Veteranenverbände und -vereinigungen sind an sich nichts Ungewöhnliches, die dürften es überall geben, wo es Armeen gibt. Nur fehlt denen aus der DDR plötzlich die Legitimation. Dabei wird deutlich, dass es durchaus unerschiedliche Richtungen solcher Verbände gibt, solche mit Nazitendenzen und eher nostalgische, weil es die Erinnerung an die Jugend ist, die Erinnernung an das, was man als Lebensentscheid getroffen und für richtig befunden hat.
Die Menschen, die sich Signe Astrup öffnen, gehören zu der non-aggressiven Sorte, vielleicht teils auch etwas gutgläubig der sozialistischen Propaganda der DDR gegenüber. Andererseits auch durchaus dankbar, wie die Neurologin, die aus einfachen Verhältnissen kam und dank der DDR studieren konnte. Wie es mit der Chancengleichheit in unserer heutigen Bundesrepublik steht, das wäre eine andere Frage.
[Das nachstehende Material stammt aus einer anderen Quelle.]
(* ===== verification/Model.v ===== *)
(** * The runtime model of the client (crates/lunarbase-client/src/model.rs,
    model/correction.rs)

    Cursors, blocks, logs and updates shared by every source, the deployment and
    checkpoint checks, and the validation and identity of optimistic
    corrections. Byte buffers are the lists of their visible bytes, so
    [normalize_for_retention] (model/retention.rs), which only detaches the
    payload from a larger backing buffer, is the identity here. *)

From S2P Require Import Prelude StableSort Arithmetic Slot0 State.

Definition MIN_UPDATE_QUEUE_BYTE_CAPACITY : Z := 1024.
Definition SCHEMA_VERSION : Z := 6.
Definition MATH_COMPATIBILITY_VERSION : string := "lunarbase-pmm-v2".

Inductive Network := Evm | Base | Monad | Arbitrum.

#[export] Instance Network_eq_dec : EqDecision Network.
Proof. solve_decision. Defined.

Definition default_chain_id (n : Network) : option Z :=
  match n with
  | Evm => None
  | Base => Some 8453
  | Monad => Some 143
  | Arbitrum => Some 42161
  end.

Inductive Commitment := Realtime | Canonical | Finalized.

#[export] Instance Commitment_eq_dec : EqDecision Commitment.
Proof. solve_decision. Defined.

Record ChainCursor := {
  chain_id : Z;
  block_number : Z;
  execution_block_number : Z;
  block_hash : option B256;
  transaction_index : option Z;
  log_index : option Z;
  source_sequence : option Z;
  source_sub_index : option Z;
  commitment : Commitment
}.
(** C20: the buffer is insensitive to arrival order. If a batch of updates is
    accepted in one order, it is accepted in every other order and leaves the
    same buffer, so concurrent decoding cannot be observed downstream. *)
Theorem push_order_irrelevant `{MemLayout} us vs b b' :
  buffer_ok b -> poisoned b = false -> Forall (fun u => 0 <= update_retained_bytes u) us ->
  us ≡ₚ vs -> push_all us b = (Ok tt, b') -> push_all vs b = (Ok tt, b').
Proof.
  intros Hok Hp Hus Hperm Hpush. assert (Forall (fun u => 0 <= update_retained_bytes u) vs) as Hvs
    by (by rewrite <-Hperm).
  apply push_all_ok_iff in Hpush; [|done..]. apply push_all_ok_iff; [done..|].
  by eapply absorbed_perm.
Qed.

Lemma push_order_irrelevant_witness :
  exists b', @push_all sample_layout [sample_head 9; sample_head 5; sample_head 7] sample_buffer = (Ok tt, b')
          /\ @push_all sample_layout [sample_head 5; sample_head 7; sample_head 9] sample_buffer = (Ok tt, b').
Proof.
  eexists. split; [vm_compute; reflexivity|].
  apply (@push_order_irrelevant sample_layout [sample_head 9; sample_head 5; sample_head 7]).
  - apply empty_buffer_ok; discriminate.
  - reflexivity.
  - repeat constructor; vm_compute; congruence.
  - apply (Permutation_cons_append [sample_head 5; sample_head 7]).
  - vm_compute; reflexivity.
Defined.

(** C32: draining through a watermark releases exactly what it covers. The
    released updates are the pending ones at or before the watermark, in strict
    key order, the rest stays pending, and nothing is lost; for a block-level
    watermark "at or before" means every update of that block and of the blocks
    below it. *)
Theorem drain_through_exact `{MemLayout} w b :
  buffer_ok b ->
  exists p q, pending b = p ++ q
    /\ drain_through w b = (p.*2, set_pending q (charge q) b)
    /\ StronglySorted key_lt (update_key <$> p.*2)
    /\ Forall (fun e => key_leb e.1 (watermark_key w) = true) p
    /\ Forall (fun e => key_leb e.1 (watermark_key w) = false) q
    /\ (block_level_cursor w -> Forall (fun e => coordinates_fit e.1) (pending b) ->
        Forall (fun e => key_block e.1 <= block_number w) p
        /\ Forall (fun e => block_number w < key_block e.1) q).
Proof.
  intros Hok. destruct (drain_through_spec w b Hok) as (p & q & E & Hd & Hp & Hq).
  assert (Forall (fun e => key_leb e.1 (watermark_key w) = false) q) as Hq'.
  { eapply Forall_impl; [exact Hq|]. intros e He. unfold key_leb. by rewrite He. }
  exists p, q. split_and!; [done..| | | |]; [|done|done|].
  - destruct Hok as [Hs Hk _ _ _ _]. rewrite E in Hs, Hk. clear - Hs Hk.
    apply Forall_app in Hk as [Hk _]. rewrite <-list_fmap_compose.
    assert (forall e, e ∈ p -> update_key e.2 = e.1) as He.
    { intros e He. rewrite Forall_forall in Hk. by rewrite (Hk e He). }
    induction p as [|e p IH]; [constructor|]. apply StronglySorted_inv in Hs as [Hs Hlt].
    cbn. constructor.
    + apply IH; [done|by apply Forall_cons in Hk as [_ Hk]|set_solver].
    + apply Forall_app in Hlt as [Hlt _]. rewrite Forall_fmap. rewrite Forall_forall in *.
      intros e' He'. cbn. rewrite !He by set_solver. by apply Hlt.
  - intros Hw Hfit. rewrite E in Hfit. apply Forall_app in Hfit as [Hfp Hfq].
    rewrite !Forall_forall in *. split; intros e He.
    + apply block_watermark; auto.
    + apply Z.nle_gt. intros Hle. apply block_watermark in Hle; [|auto..].
      rewrite Hq' in Hle; done.
Qed.

Lemma drain_through_exact_witness :
  let b := (@push sample_layout (sample_head 7) (@push sample_layout (sample_head 5) sample_buffer).2).2 in
  exists updates b', @drain_through sample_layout (cursor_block 143 5 None Canonical) b = (updates, b')
    /\ StronglySorted key_lt (update_key <$> updates).
Proof.
  intros b.
  destruct (@drain_through_exact sample_layout (cursor_block 143 5 None Canonical) b)
    as (p & q & _ & Hd & Hs & _).
  - apply push_preserves; [apply push_preserves|]; [|vm_compute; congruence..].
    apply empty_buffer_ok; discriminate.
  - exists (p.*2), (@set_pending q (@charge sample_layout q) b). split; [exact Hd|exact Hs].
Defined.
Lemma apply_event_simulates event r :
  state_wf (red_state r) -> event_fits event ->
  simulates r (apply_event event r) (Market.step (red_fee_class r) event (Market.view r)).
Proof.
  intros Hwf Hev. destruct event as [a|a|a w|a k|a b|a t b|a d|rt a fee|rt a fee|rt b|mult|a p|a p|a x y|impl];
    cbn [event_fits] in Hev;
    eauto using lane_added_simulates, lane_removed_simulates, share_simulates, sync_simulates;
    unfold apply_event; rewrite get_bind; cbv zeta; cbn [Market.step].
  - apply at_lane_simulates. intros l Hl. cbn [mbind result_bind].
    destruct (Z.eqb_spec (slot0 l) w) as [<-|Hne].
    + mred. exists false. split_and!; [done| |done]. cbn [snd].
      destruct l, r as [[? ? m ?] ? ? ? ? ? ?].
      unfold Market.set_market_lanes, Market.view, Market.with_fields in *. cbn in *. f_equal. symmetry.
      apply insert_id. by rewrite lookup_fmap, Hl.
    + mred. rewrite lane_mut_eq, Hl. exists true. split_and!; [done| |].
      * cbn [snd]. by rewrite view_insert.
      * by apply (effect_lane r a l), set_slot0_neq.
  - destruct (Z.ltb_spec BPS k); [rewrite decide_False by lia; done|].
    rewrite decide_True by lia. apply at_lane_simulates. intros l Hl.
    apply replace_simulates; [done|]. apply decode_set_slippage_k; [|done].
    by eapply wf_slot0, lane_lookup_wf.
  - apply at_lane_simulates. intros l Hl. apply replace_simulates; [done|].
    apply decode_set_paused. by eapply wf_slot0, lane_lookup_wf.
  - apply at_lane_simulates. intros l Hl. pose proof Hev as [Ht _].
    rewrite set_threshold_eq by done. unfold uint. change (2 ^ 7) with 128.
    destruct (decide (0 <= t < 128)).
    + rewrite decide_True by lia. cbn [map_err mbind result_bind]. apply replace_simulates; [done|].
      apply decode_set_threshold; [|done]. by eapply wf_slot0, lane_lookup_wf.
    + rewrite decide_False by lia. done.
  - apply at_lane_simulates. intros l Hl. apply replace_simulates; [done|].
    apply decode_set_block_delay; [|done]. by eapply wf_slot0, lane_lookup_wf.
  - change (Market.shares (Market.view r)) with (red_verified_router r).
    destruct (red_verified_router r) as [v|]; cbn [is_some_and fmap option_fmap option_map].
    + destruct (Z.eqb_spec (router v) rt), (Bool.eqb_spec b (is_whitelisted (red_fee_class r)));
        cbn [negb andb]; first [rewrite decide_True by naive_solver; done
                               |rewrite decide_False by naive_solver; mred; by exists false].
    + rewrite decide_False by naive_solver. mred. by exists false.
  - destruct (Z.eqb_spec (blacklist_fee_multiplier (red_state r)) mult) as [<-|Hne]; mred.
    + by exists false.
    + exists true. split_and!; [done..|]. apply effect_state. intros E. apply Hne. by rewrite <-E.
  - apply at_lane_simulates. intros l Hl. cbn [Market.principal Market.lane_view].
    unfold uint_checked_add. destruct (Z.ltb_spec (total_principal_amount l + p) (2 ^ 128)).
    + rewrite decide_True by done. cbn [ok_or mbind result_bind]. by apply principal_simulates.
    + rewrite decide_False by lia. done.
  - apply at_lane_simulates. intros l Hl. cbn [Market.principal Market.lane_view].
    unfold uint_checked_sub. destruct (Z.leb_spec p (total_principal_amount l)).
    + rewrite decide_True by done. cbn [ok_or mbind result_bind]. by apply principal_simulates.
    + rewrite decide_False by lia. done.
  - done.
Qed.

(** ** Effects of an event, whatever the state *)

Definition outcome_ok (r : QuoteReducer) (out : result ReducerError bool * QuoteReducer) : Prop :=
  match out.1 with
  | Ok changed => effect r out.2 changed
  | Err _ => out.2 = r
  end.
Dass das Thema nicht erledigt ist, zeigen zwei weitere Filme, die gerade ins Kino gekommen sind, seit letzter Woche: In Zeiten abnehmenden Lichts (wobei gerade hier der Vergleich zwischen der Dokumentation und der musealisierenden Stilisierung eines Spielfilmes spannend sein dürfte; Tipp für einen Kinoprogrammabend!); mit heutigem Kinostart beschäftigt sich ein junger Filmemacher mit der Idee des Kommunismus/Sozialismus, in der Selbstkritik eines bürgerlichen Hundes, ist die Internationale der musikalische Dreh- und Angelpunkt; sie wird auch hier im Film von Signe Astrup von den Veteranen gesungen; Gedankengut, was nicht aus der Welt ist, womit der Zeitgenosse sich beschäftigen muss, denn den idealen Staat haben auch wir lange nicht, trotz Irrsinnswohlstand.
Es ist vermutlich das alte Problem des Nichtdifferenzieren-Könnens: wegen der Auswüchse und der Marodheit des DDR-Systems wurde alles verdammt, wurde die DDR vollkommen in einem unblutigen Streich von der BRD übernommen. Dabei hatte die Volksarmee mehrere 100’000 Soldaten, die alle von einem Tag auf den anderen ihre identitätsstiftende Institution verloren haben, die auch keinerlei Anerkennung in der neuen Bundesrepublik erwarten konnten, denn alles DDRige war schlecht.
100’000e von Menschen, bei denen die Volksarmee ein Teil ihres Lebens, ihres Lebenswerkes war, mussten diesen Teil plötzlich löschen, als nichtexistent definieren. Das antwortet eine ehemaliger Offizier, der seine Uniform zuhause noch sorgfältig aufbewahrt, sie aber nie wieder anziehen würde, die stehe für die Hälfte seines Berufslebens. Da beschäftigt zu sein, bedeutete eine Qualifikation, bedeutete, einen guten Leumund zu haben, wie einer anderer berichtet.
Die Doku setzt sich aus Archivfootage und Propagandafilmen aus der DDR zusammen, aus Gesprächen mit Veteranen, aus heutigen Ehrenzeremonien in Uniform und Stechschritt, Kranzniederlegungen und aus militärischen Übungen sowie Einblick in das Werk eines Textilkünstler, der sich mit den Stoffen (Uniformen) der DDR textil auseinandersetzt (Ausstellung „Konfliktstoff“).
Die Begründung für ihren Film lässt Sigen Astrup Soren Kierkegaard liefern: „Verstehen muss man das Leben rückwärts, leben muss man es vorwärts“.